We start with the three equations below,

\textit{Equation (1) : } E = \frac {1}{2} \mu {v}^2 - \frac{{e}^2}{r}

 

\textit{Equation (2) : } \frac {\mu {v}^2}{r}= \frac{{e}^2}{{r}^2}

 

\textit{Equation (3): } \mu vr = n\hbar

 

Equation 1 is an expression of the fact that the total energy E of an electron is the sum of its kinetic energy \frac{\mu v^2}{2} and its potential energy -\frac{e^2}{r} . Equation 2 is the fundamental equation of Newtonian dynamics, \frac{{e}^2}{r} is the Coulomb force exerted on the electron and \frac{v^2}{r} is the acceleration of its uniform circular motion.

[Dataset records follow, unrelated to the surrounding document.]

(** [Array.prototype.join]. *)
Definition join (sep : string) (l : list string) : string :=
  String.concat sep l.

(** JSON, for the summary object and the HTTP response body. *)
Inductive JSON : Type :=
| JNum (n : nat)
| JStr (s : string)
| JArr (items : list JSON)
| JObj (fields : list (string * JSON)).

Fixpoint assoc {V : Type} (k : string) (l : list (string * V)) : option V :=
  match l with
  | [] => None
  | (k', v) :: rest => if k' =? k then Some v else assoc k rest
  end.

(** Property read [obj.k] ([None] is [undefined]). *)
Definition json_field (k : string) (j : JSON) : option JSON :=
  match j with
  | JObj fields => assoc k fields
  | _ => None
  end.

(** ** Configuration constants (index.js, lines 11-24) *)

Definition CHUNK_SIZE : nat := 1000.
Definition CHUNK_OVERLAP : nat := 150.
Definition EMBEDDING_BATCH_SIZE : nat := 200.
Definition UPSERT_BATCH_SIZE : nat := 100.

Record FileConfig := mkFileConfig {
  exportMimeType : option string;
  parser : string
}.

Definition SUPPORTED_MIME_TYPES : list (string * FileConfig) :=
  [ ("application/vnd.google-apps.document",
       mkFileConfig (Some "text/plain") "text");
    ("text/plain", mkFileConfig None "text");
    ("text/markdown", mkFileConfig None "text");
    ("application/pdf", mkFileConfig None "pdf") ].

(** ** Records of the pipeline *)

Module File.
Record t := mk { id : string; name : string; mimeType : string }.
End File.

Module Metadata.
Record t := mk { source : string; name : string; id : string }.
End Metadata.

(** A LangChain [Document]. *)
Module Doc.
Record t := mk { pageContent : string; metadata : Metadata.t }.
End Doc.

Module Embedded.
Record t (Vec : Type) := mk {
  id : string;
  embedding : Vec;
  metadata : Metadata.t;
  pageContent : string
}.
Arguments mk {Vec}.
Arguments id {Vec}.
Arguments embedding {Vec}.
Arguments metadata {Vec}.
Arguments pageContent {Vec}.
End Embedded.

Lastly, equation 3 expresses the quantization condition introduced by Bhor to explain the existence of discrete energy levels.

From equation 2,

\begin{array}{ccc} \frac {\mu {v}^2}{r}= \frac{{e}^2}{{r}^2} \\ \mu {v}^2= \frac{{e}^2}{r} \end{array}

Substituting this to equation 1,

 

\begin{array}{ccc} E &=& \frac {1}{2} \mu {v}^2 - \frac{e^2}{r}\\ &=& \frac{1}{2} \frac{e^2}{r}-\frac{e^2}{r}\\ &=& -\frac{1}{2} \frac{e^2}{r}\end{array}

 

Now we solve for r from equation 3 then substitute it to the E above.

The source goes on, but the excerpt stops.